[Dataset items]
★ ★ ★
Lemma read_csv_index (records : list (Row (option string))) :
  index <$> read_csv records = seq 0 (length records).
Proof.
  unfold read_csv. rewrite fmap_imap.
  transitivity (imap (λ (j : nat) (_ : Row (option string)), j) records).
  - by apply imap_ext.
  - rewrite (imap_seq_0 records (λ j, j)). apply list_fmap_id.
Qed.

Lemma filtered_df_sublist {T} (df : list (Row T)) (a v : option string) :
  filtered_df df a v `sublist_of` df.
Proof.
  unfold filtered_df, by_version, version_mask, by_app. case_decide.
  - etrans; apply sublist_filter.
  - apply sublist_filter.
Qed.

(** X3.  [read_csv] labels the rows 0, 1, 2, ... and every filtered view
    keeps rows of the table in table order under their labels: the index of
    a view is strictly ascending, so a label names one row of it. *)
Theorem filtered_index_ascending (records : list (Row (option string)))
    (selected_app selected_version : option string) :
  index <$> read_csv records = seq 0 (length records)
  ∧ filtered_df (read_csv records) selected_app selected_version
    `sublist_of` read_csv records
  ∧ StronglySorted lt
      (index <$> filtered_df (read_csv records) selected_app selected_version).
Proof.
  split_and!; [apply read_csv_index|apply filtered_df_sublist|].
  eapply StronglySorted_sublist.
  - apply fmap_sublist, filtered_df_sublist.
  - rewrite read_csv_index. apply seq_ascending.
Qed.

(** ** How the filters compose (lines 31-37) *)

(** X4.  The two masks can be applied in either order, and filtering a
    filtered view again with the same selection changes nothing. *)
Theorem filters_commute_idempotent {T} (df : list (Row T))
    (selected_app selected_version : option string) :
  by_app (version_mask df selected_version) selected_app
  = version_mask (by_app df selected_app) selected_version
  ∧ filtered_df (filtered_df df selected_app selected_version)
      selected_app selected_version
    = filtered_df df selected_app selected_version.
Proof.
  split.
  - unfold by_app, version_mask. rewrite !list_filter_filter.
    apply filter_ext_elem. tauto.
  - unfold filtered_df, by_version. case_decide.
    + unfold by_app, version_mask. rewrite !list_filter_filter.
      apply filter_ext_elem. tauto.
    + unfold by_app. rewrite list_filter_filter.
      apply filter_ext_elem. tauto.
Qed.

(** ** Counted series (lines 70, 118) *)

Section SeriesFacts.
Context `{Ord K} `{EqDecision K}.
Implicit Types (k : K) (s : Series K).

Lemma cmp_Eq_iff k k' : cmp k k' = Eq ↔ k = k'.
Proof. split; [apply cmp_eq|intros ->; apply cmp_refl]. Qed.

Lemma series_get_elem k n s :
  NoDup s.*1 → (k, n) ∈ s ↔ series_get k s = Some n.
Proof.
  induction s as [|[k0 n0] s IH]; simpl; intros Hnd.
  - by rewrite elem_of_nil.
  - apply NoDup_cons in Hnd as [Hk0 Hnd]. rewrite elem_of_cons.
    destruct (cmp k k0) eqn:Hc.
    + apply cmp_eq in Hc as ->. split; [|intros [= ->]; by left].
      intros [[= ->]|Hin]; [done|]. destruct Hk0.
      apply list_elem_of_fmap. by exists (k0, n).
    + rewrite <-IH by done. split; [|by right].
      intros [[= -> ->]|?]; [by rewrite cmp_refl in Hc|done].
    + rewrite <-IH by done. split; [|by right].
      intros [[= -> ->]|?]; [by rewrite cmp_refl in Hc|done].
Qed.

Lemma series_get_tally k k' s :
  series_get k' (tally k s)
  = if decide (k' = k) then Some (default 0 (series_get k s) + 1)%Z
    else series_get k' s.
Proof.
  induction s as [|[k0 n0] s IH]; simpl.
  - destruct (decide (k' = k)) as [->|Hne]; [by rewrite cmp_refl|].
    by destruct (cmp k' k) eqn:Hc; [apply cmp_eq in Hc|..].
  - destruct (decide (k = k0)) as [->|Hk]; simpl.
    + destruct (decide (k' = k0)) as [->|Hne]; [by rewrite !cmp_refl|].
      by destruct (cmp k' k0) eqn:Hc; [apply cmp_eq in Hc|..].
    + rewrite IH. destruct (decide (k' = k)) as [->|Hne].
      * destruct (cmp k k0) eqn:Hc; [by apply cmp_eq in Hc|done..].
      * done.
Qed.

Lemma tally_keys k s :
  (tally k s).*1 = if decide (k ∈ s.*1) then s.*1 else (s.*1 ++ [k])%list.
Proof.
  induction s as [|[k0 n0] s IH]; cbn [tally].
  - by rewrite decide_False by apply not_elem_of_nil.
  - destruct (decide (k = k0)) as [->|Hk]; rewrite !fmap_cons; cbn [fst].
    + by rewrite decide_True by by left.
    + rewrite IH. destruct (decide (k ∈ s.*1)) as [Hin|Hin].
      * by rewrite decide_True by by right.
      * rewrite decide_False; [done|]. by intros [?|?]%elem_of_cons.
Qed.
★ ★ ★
▸ EXERCISE DETAILS
Using the data above, print exactly the lines from the line that contains "by destruct (cmp k' k)" through the line that contains "by destruct (cmp k' k0)", with both included.

▸ RESULT FOR THIS EXERCISE
    by destruct (cmp k' k) eqn:Hc; [apply cmp_eq in Hc|..].
  - destruct (decide (k = k0)) as [->|Hk]; simpl.
    + destruct (decide (k' = k0)) as [->|Hne]; [by rewrite !cmp_refl|].
      by destruct (cmp k' k0) eqn:Hc; [apply cmp_eq in Hc|..].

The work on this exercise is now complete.